▶ _WORK INSTRUCTIONS_:
Produce the records below again, word for word, but stop after the line that contains "(** The trace".
=======
(** One more item keeps the order when it is allowed from where downstream is. *)
Lemma js_protocol_emit s s' (st st' : protocol) (o : js_output) :
  protocol_run ProtoNone (js_trace s) = Some st -> js_trace s' = js_trace s ++ [o] ->
  protocol_next st o = Some st' -> protocol_at s' st' -> js_protocol s'.
Proof.
  intros R T N A. exists st'. split; [|done]. rewrite T, protocol_run_snoc, R. exact N.
Qed.

Lemma js_protocol_frame s s' (st : protocol) :
  protocol_run ProtoNone (js_trace s) = Some st -> js_trace s' = js_trace s ->
  protocol_at s' st -> js_protocol s'.
Proof. intros R T A. exists st. by rewrite T. Qed.

(** The trace after a seek; whether downstream is flushed does not matter. *)
Lemma seek_trace_run s (k : seeking) (found : bool) (st st' : protocol) :
  protocol_run ProtoNone (js_trace s) = Some st -> protocol_next st (JsSeekDone found) = Some st' ->
  protocol_run ProtoNone ((if sk_flush k then js_trace s ++ [JsFlushStop] else js_trace s) ++ [JsSeekDone found])
    = Some st'.
Proof.
  intros R N. rewrite protocol_run_snoc. destruct (sk_flush k); [rewrite protocol_run_snoc|]; rewrite R; [|done].
  by destruct st.
Qed.

Lemma protocol_started s (st : protocol) :
  protocol_at s st -> js_ordered (JsSeekLocked (mkSeek (i2d 1) false 0 None)) s ->
  stream_free (js_pc_ s) = true ->
  protocol_next st (JsSeekDone true) = Some ProtoStarted.
Proof.
  unfold protocol_at, js_ordered. intros A O Fr.
  destruct (js_pc_ s); try done; try (by subst st); destruct (pending_event (js_elem s)); try done; by destruct st.
Qed.
(* ===== verification/SSEUtils.v ===== *)
(** * The software effects: SSEUtils.cc and what the filters share

    The effects framework filters images that are Java [int] arrays of premultiplied
    pixels.  Here: the arrays a filter pins and copies, and the bilinear sampling of
    SSEUtils.cc.  A [jfloat] array is the list of its elements. *)

From Stdlib Require Import ZArith Lia Bool SpecFloat.
From stdpp Require Import base numbers list gmap.
From S2P Require Import Prelude Float Jni.

#[local] Open Scope Z_scope.
#[local] Open Scope cint_scope.
#[local] Open Scope cfloat_scope.

(** ** Arrays *)

Section Arrays.
Context `{env : JNIEnv}.

(** [GetFloatArrayRegion (arr, 0, n, buf)]: the buffer, or an exception pending and
    the buffer not written. *)
Definition GetFloatArrayRegion (arr : list spec_float) (n : Z) : J (list spec_float) := fun s =>
  if (0 <=? n) && (n <=? Z.of_nat (length arr)) then Ret (JRet (take (Z.to_nat n) arr) s)
  else Ret (JRet [] (s <| pending := Some ArrayIndexOutOfBoundsException |>)).

(** The source and then the destination are pinned; when either cannot be, nothing is
    done. *)
Definition with_pixels (dstPixels_arr srcPixels_arr : Z) (filter : ptr -> ptr -> heap -> outcome heap)
    : J unit :=
  srcPixels ← GetPrimitiveArrayCritical srcPixels_arr;
  if is_null srcPixels then mret ()
  else
    dstPixels ← GetPrimitiveArrayCritical dstPixels_arr;
    if is_null dstPixels then ReleasePrimitiveArrayCritical srcPixels_arr
    else
      _ ← on_heap (filter dstPixels srcPixels);
      _ ← ReleasePrimitiveArrayCritical dstPixels_arr;
      ReleasePrimitiveArrayCritical srcPixels_arr.

End Arrays.

(** A read of a local array of floats: outside what was written it is undefined. *)
Definition fget (buf : list spec_float) (i : Z) : outcome spec_float :=
  if 0 <=? i then match buf !! Z.to_nat i with Some x => Ret x | None => UB end else UB.

(** ** Pixels and colours *)

Definition channel (rgb shift : Z) : Z := (rgb >>! shift) &! 255.

(** Four floats: the channels of a sample, indexed by [FVAL_R], [FVAL_G], [FVAL_B],
    [FVAL_A], which are 0 to 3. *)
Record fvec := mkFvec { FVAL_R : spec_float; FVAL_G : spec_float; FVAL_B : spec_float; FVAL_A : spec_float }.

Definition fvec0 : fvec := mkFvec f0 f0 f0 f0.

(** The colour in a local array of four floats. *)
Definition color_of (buf : list spec_float) : outcome fvec :=
  r ← fget buf 0; g ← fget buf 1; b ← fget buf 2; a ← fget buf 3; Ret (mkFvec r g b a).

(** ** Sampling *)

Definition f255 : spec_float := i2f 255.
Definition f0_5 : spec_float := fdiv (i2f 1) (i2f 2).

Definition laccum (pixel : Z) (mul : spec_float) (fvals : fvec) : fvec :=
  let mul := mul /^ f255 in
  let r := FVAL_R fvals +^ (i2f (channel pixel 16) *^ mul) in
  let g := FVAL_G fvals +^ (i2f (channel pixel 8) *^ mul) in
  let b := FVAL_B fvals +^ (i2f (channel pixel 0) *^ mul) in
  let a := FVAL_A fvals +^ (i2f (channel pixel 24) *^ mul) in
  mkFvec r g b a.

Definition faccum (map : list spec_float) (offset : Z) (fract : spec_float) (fvals : fvec) : outcome fvec :=
  m0 ← fget map offset;
  m1 ← fget map (offset +! 1);
  m2 ← fget map (offset +! 2);
  m3 ← fget map (offset +! 3);
  Ret (mkFvec (FVAL_R fvals +^ (m0 *^ fract)) (FVAL_G fvals +^ (m1 *^ fract))
         (FVAL_B fvals +^ (m2 *^ fract)) (FVAL_A fvals +^ (m3 *^ fract))).

Section Sample.
Context `{FloatCvt}.

(** The body the three samplers share, from the location in pixels, half a pixel
    added, on: [accum] adds the element at an offset with a weight, [unit] is the
    distance of two elements and [scan] that of two rows, in units of [accum]. *)
Definition sample_box (accum : Z -> spec_float -> fvec -> outcome fvec) (unit : Z)
    (fx fy : spec_float) (w h scan : Z) (fvals : fvec) : outcome fvec :=
  let ix := f2i fx in
  let iy := f2i fy in
  if SFltb f0 fx && SFltb f0 fy && (ix <=? w) && (iy <=? h) then
    let fx := fx -^ i2f ix in
    let fy := fy -^ i2f iy in
    let offset := unit *! ((iy *! scan) +! ix) in
    let fract := fx *^ fy in
    fvals ← (if iy <? h then
        fvals ← (if ix <? w then accum offset fract fvals else Ret fvals);
        if 0 <? ix then accum (offset -! unit) (fy -^ fract) fvals else Ret fvals
      else Ret fvals);
    if 0 <? iy then
      fvals ← (if ix <? w then accum (offset -! (scan *! unit)) (fx -^ fract) fvals else Ret fvals);
      if 0 <? ix then accum ((offset -! (scan *! unit)) -! unit) (((f1 -^ fx) -^ fy) +^ fract) fvals
      else Ret fvals
    else Ret fvals
  else Ret fvals.

Definition lsample (img : ptr) (floc_x floc_y : spec_float) (w h scan : Z) (mem : heap) : outcome fvec :=
  sample_box (fun offset mul fvals => pixel ← load mem (padd img offset); Ret (laccum pixel mul fvals)) 1
    ((floc_x *^ i2f w) +^ f0_5) ((floc_y *^ i2f h) +^ f0_5) w h scan fvec0.

Definition laccumsample (img : ptr) (fpix_x fpix_y : spec_float) (w h scan : Z) (factor : spec_float)
    (fvals : fvec) (mem : heap) : outcome fvec :=
  let factor := factor *^ f255 in
  sample_box (fun offset mul fvals =>
      pixel ← load mem (padd img offset); Ret (laccum pixel (mul *^ factor) fvals)) 1
    (fpix_x +^ f0_5) (fpix_y +^ f0_5) w h scan fvals.

Definition fsample (map : list spec_float) (floc_x floc_y : spec_float) (w h scan : Z) : outcome fvec :=
  sample_box (faccum map) 4 ((floc_x *^ i2f w) +^ f0_5) ((floc_y *^ i2f h) +^ f0_5) w h scan fvec0.

End Sample.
=======
▶ _EXPECTED ANSWER_:
(** One more item keeps the order when it is allowed from where downstream is. *)
Lemma js_protocol_emit s s' (st st' : protocol) (o : js_output) :
  protocol_run ProtoNone (js_trace s) = Some st -> js_trace s' = js_trace s ++ [o] ->
  protocol_next st o = Some st' -> protocol_at s' st' -> js_protocol s'.
Proof.
  intros R T N A. exists st'. split; [|done]. rewrite T, protocol_run_snoc, R. exact N.
Qed.

Lemma js_protocol_frame s s' (st : protocol) :
  protocol_run ProtoNone (js_trace s) = Some st -> js_trace s' = js_trace s ->
  protocol_at s' st -> js_protocol s'.
Proof. intros R T A. exists st. by rewrite T. Qed.

(** The trace after a seek; whether downstream is flushed does not matter. *)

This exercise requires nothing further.